Guidance: This skill appears to do what it says (find hackathons, save them to a map file, and set reminders) but it performs filesystem I/O and creates cron jobs — capabilities not declared in the registry metadata. Before installing: 1) Confirm that your environment allows the skill to use the web_fetch tool, create cron jobs, and write to ~/.openclaw/workspace/map.md. 2) Inspect USER.md to ensure it contains no sensitive credentials (the skill will read it). 3) Ask the publisher to update metadata to list required tools (web_fetch, cron, Node.js if needed) and required config paths. 4) If you prefer tighter control, only enable the skill for manual (user-invoked) use, or run it in a sandboxed environment where filesystem and scheduler effects are acceptable. If the author can explain why Node.js is mentioned despite no bundled code, and formally declare file/scheduling requirements, the inconsistencies would be resolved.

Review Dimensions

Purpose & Capability: noteName/description match the behavior: searching web listings, presenting results, persisting selections to a map, and scheduling reminders. However, the SKILL.md explicitly requires web_fetch, cron scheduling, file read/write to ~/.openclaw/workspace/map.md, and Node.js 18+ for bundled CLI tools — none of these requirements are declared in the registry metadata. That mismatch is unexpected and should be explained.
Instruction Scope: concernInstructions tell the agent to read USER.md for user profile and to read/write ~/.openclaw/workspace/map.md, set cron jobs, and browse several external sites. Reading user files and writing persistent trackers is within the stated purpose but is not declared in the skill metadata. The SKILL.md also asks to 'verify each result' by loading event pages (web fetching). There are no instructions that exfiltrate secrets or contact unknown endpoints, but file I/O and scheduling are sensitive operations that should be disclosed.
Install Mechanism: okInstruction-only skill (no install spec, no code files to execute). This is lower risk than packaged installs. The SKILL.md mentions Node.js 18+ for bundled CLI tools but no such tools are included; that inconsistency should be clarified (no binary downloads or install URLs are present).
Credentials: noteThe skill requests no environment variables or credentials (registry shows none required). This is appropriate for its purpose. However, the instructions access local files (USER.md and map.md) and schedule system events — these are reasonable for a tracker/reminder skill but are not declared in required config paths. Ensure USER.md doesn't contain secrets and confirm what data is written to map.md.
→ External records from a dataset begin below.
(** * better-hub: document outline and image proxy

    A shallow embedding of
    - [apps/web/src/components/repo/document-outline.tsx]
      (heading extraction, tree building, flattening, filtering, keyboard
      navigation, rendering decisions, session persistence),
    - the image-proxy route handler [GET], and
    - the workflow-run job page.

    Conventions of the embedding.
    - Document text (the [textContent] of an element, the text of a
      heading, the filter query) is a [jsstring]: the list of its UTF-16
      code units.  The strings that the code only compares, tests for
      emptiness and concatenates (element ids, key names, header names and
      values, URLs, storage keys) are [string]s.
    - Numbers that the code only uses as integers (heading levels,
      indices, HTTP statuses) are in [Z] or [nat].
    - A JavaScript object that is mutated through several references (the
      heading nodes of [buildTree]) lives in an explicit heap and is named
      by its address.
    - Built-ins of the engine and of the framework are parameters
      ([String.prototype.toLowerCase], [new URL], [fetch],
      [getGitHubToken]) or are written out ([trim], [includes],
      [NextResponse.json] with the statuses it refuses). *)

From Stdlib Require Import ZArith Lia Ascii String List Bool.
From stdpp Require Import base option list strings pretty gmap.
(** X4. A non-empty string of decimal digits parses as a channel, user
    or role id exactly when its value fits a u64, to the id of that
    value (leading zeros allowed); a longer or larger one is rejected
    with [PosOverflow], never wrapped. *)
Theorem id_from_str_digits (s : string) :
  some_digits s = true ->
  channel_from_str s = (if digits_value s <=? U64_MAX then Ok (ChannelId_ (digits_value s))
                        else Err (ParseIntError_ PosOverflow)) /\
  user_from_str s = (if digits_value s <=? U64_MAX then Ok (UserId_ (digits_value s))
                     else Err (ParseIntError_ PosOverflow)) /\
  role_from_str s = (if digits_value s <=? U64_MAX then Ok (RoleId_ (digits_value s))
                     else Err (ParseIntError_ PosOverflow)).
Proof.
  intros H. unfold channel_from_str, user_from_str, role_from_str.
  rewrite (u64_from_str_digits s H).
  destruct (digits_value s <=? U64_MAX); repeat split.
Qed.

Lemma id_from_str_digits_witness :
  some_digits "18446744073709551616" = true /\
  channel_from_str "18446744073709551616" = Err (ParseIntError_ PosOverflow) /\
  user_from_str "007" = Ok (UserId_ 7).
Proof.
  split; [reflexivity|]. split.
  - rewrite (proj1 (id_from_str_digits "18446744073709551616" eq_refl)). reflexivity.
  - rewrite (proj1 (proj2 (id_from_str_digits "007" eq_refl))). reflexivity.
Defined.
(** * Document AI Processor: a shallow embedding of [document_ai_app.py]

    The script is a linear pipeline run once per click on the "Process
    Document" button: credential check, input selection (uploaded file or
    pasted text), prompt construction, one chat-completion call, JSON
    interpretation of the answer with two statistics, and a download button.

    Python values are embedded as follows.
    - [str] is a list of Unicode code points ([N]); literals are written with
      [lit].
    - the values produced by [json.loads] are the inductive type [pyval];
      a [dict] is an association list in insertion order.
    - exceptions, [st.stop()] and the Streamlit calls are explicit: a run is a
      pair of a result ([Normal], [Raised], [Stopped]) and the list of the
      calls it made, in order.
    - the libraries the script calls (PyPDF2, python-docx, the UTF-8 codec,
      the OpenAI client, [json], float arithmetic, and the two Streamlit
      elements that can refuse their argument, [st.progress] and [st.code])
      are parameters of the model, gathered in two classes.
    - module [Json] embeds [json.loads] and [json.dumps] themselves, and
      module [Binary64] the floats of IEEE 754; with them the script runs on
      given inputs. *)

From Stdlib Require Import List NArith ZArith Bool String Ascii Lia.
From Stdlib Require Import SpecFloat DecimalPos.
Import ListNotations.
Persistence & Privilege: concernThe skill persists state by writing ~/.openclaw/workspace/map.md and creating cron jobs for reminders. It does not set always:true and is user-invocable only, which is good. Still, persistence (filesystem writes + scheduled jobs) is a meaningful privilege; the registry metadata should explicitly declare these capabilities and the user should be aware that scheduled system events will be created and later cancelled by the skill.